Yes, we have done a piece of work on that.
There is a huge deficit in terms of suitable accommodation. That is a real challenge.
We have always been successful and always got a child out of the gate into a proper placement, but I will not turn around and say it has been easy. I have had to invoke the utilisation of my Child Services Director from Milton Keynes, who has been very supportive in speaking to his equivalents elsewhere, where we need that level of support. What I have found though is that it is not only that there seems to be a shortage of registered accommodation in the community—children may well be placed into unregistered accommodation; that worries me greatly—but in addition the complexity of the child, I think, is sometimes the precursor to saying, “We do not want that child—we have some complex children already here, and we cannot take another one”. While there may well be spaces within the estate in the county council jurisdiction, once they know what the complexity of the child is sometimes they say no, and that gives us an added concern: then we are saying to the council, “What else will you do to provide suitable accommodation and staffing for this child, because they are coming to you very shortly?” As I said previously in evidence, that level of anxiety for the child only but increases because they know the date that they are going out of the door, so that increase their anxiety.

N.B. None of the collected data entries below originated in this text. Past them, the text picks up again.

(** [v.strip()]: only a str has the method. *)
Definition strip_of (v : value) : outcome string :=
  match v with
  | VStr s => Ok (strip s)
  | _ => Raise AttributeError
  end.

(** [s.rstrip(c)] for a single character [c]. *)
Fixpoint rstrip_char (c : ascii) (s : string) : string :=
  match s with
  | EmptyString => EmptyString
  | String c' s' =>
      match rstrip_char c s' with
      | EmptyString => if Ascii.eqb c' c then EmptyString else String c' EmptyString
      | kept => String c' kept
      end
  end.

Definition upper_ascii (c : ascii) : ascii :=
  let n := N_of_ascii c in
  if ((97 <=? n) && (n <=? 122))%N then ascii_of_N (n - 32) else c.

(** [s.upper()] *)
Fixpoint upper_string (s : string) : string :=
  match s with
  | EmptyString => EmptyString
  | String c s' => String (upper_ascii c) (upper_string s')
  end.

(** [v or default] *)
Definition or_else (v default : value) : value :=
  if truthy v then v else default.

End PyText.
Export PyText.

Notation "'let?' x ':=' r 'in' k" := (rbind r (fun x => k))
  (at level 10, x pattern, r at level 100, k at level 200).

(** ** The world outside: the campaign service, the clock and the log *)

Inductive endpoint : Type := Campaign | Summary.

Inductive io : Type :=
| Request (ep : endpoint) (campaign_id : value)
| Sleep (duration : Z)
| Log (message : string).

(** What one HTTP round trip yields: the time it took and either the decoded
    body or the exception [_make_request] raised. *)
Record reply : Type := { latency : N; answer : outcome value }.

(** [GoPhishAPIClient], the two read operations used here.  The first
    argument is the number of requests already made, so that the service
    may answer differently as time goes by. *)
Record GoPhishAPIClient : Type := {
  get_campaign : nat -> value -> reply;
  get_campaign_summary : nat -> value -> reply
}.

(** The trace stamps every event with the clock, as the log format does. *)
Record world : Type := {
  clock : Z;
  requests : nat;
  trace : list (Z * io)
}.

Definition M (A : Type) : Type := world -> outcome A * world.

Definition ret {A} (a : A) : M A := fun w => (Ok a, w).

Definition bind {A B} (m : M A) (k : A -> M B) : M B :=
  fun w =>
    match m w with
    | (Ok a, w') => k a w'
    | (Raise e, w') => (Raise e, w')
    end.

Notation "x <- m ;; k" := (bind m (fun x => k))
  (at level 61, m at next level, right associativity).
Notation "m ;; k" := (bind m (fun _ => k))
  (at level 61, right associativity).

Definition lift {A} (r : outcome A) : M A := fun w => (r, w).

We are running out of time, but could each of you in one sentence say either what is the biggest barrier, or what is the change you would want to see in terms of the youth estate?
I will say the biggest change and that is around investment, particularly in youth offender institutions in terms of capital, and how we can get some of the improvements that are required to deliver better, decent accommodation and facilities for young people in custody.
To finish and round up what we have been saying, it is about the front loading of services as well to prevent them coming in, in the first place. That is very important for children who do end up in the youth estate. We have talked about when they come out and the resettlement, and that is important, but ideally they would have a safe provision prior to coming in, which would result in children not needing—and having provisions that understand the complexities, trauma, and exploitation, so we prevent it in the first place.
I would say let’s modernise the youth estate because at the moment it feels like it is way back in time.
In terms of physical buildings or in terms of the way it operates?
The way it operates. We have 1998 STC rules, YOI rules and SCH is different completely. Let’s strip that back, look at it, review the whole lot. It is primary legislation. Let’s make sure that society is fit to deal with the most complex children that we care for 365 days a year.
That is a very good point to end on, and we are for once exactly on time.
Chair, may I ask one question?
You have one minute to do it, Pam.
Would you be good enough to send us your outcome metrics, whatever they may be—reoffending rates, better ability to self-regulate? Whatever outcome metrics you use, please send us a copy.
Yes.
Yes.
Very good. Thank you very much to the Committee, but thank you most of all to our witnesses. Thank you for coming today and for giving such comprehensive answers.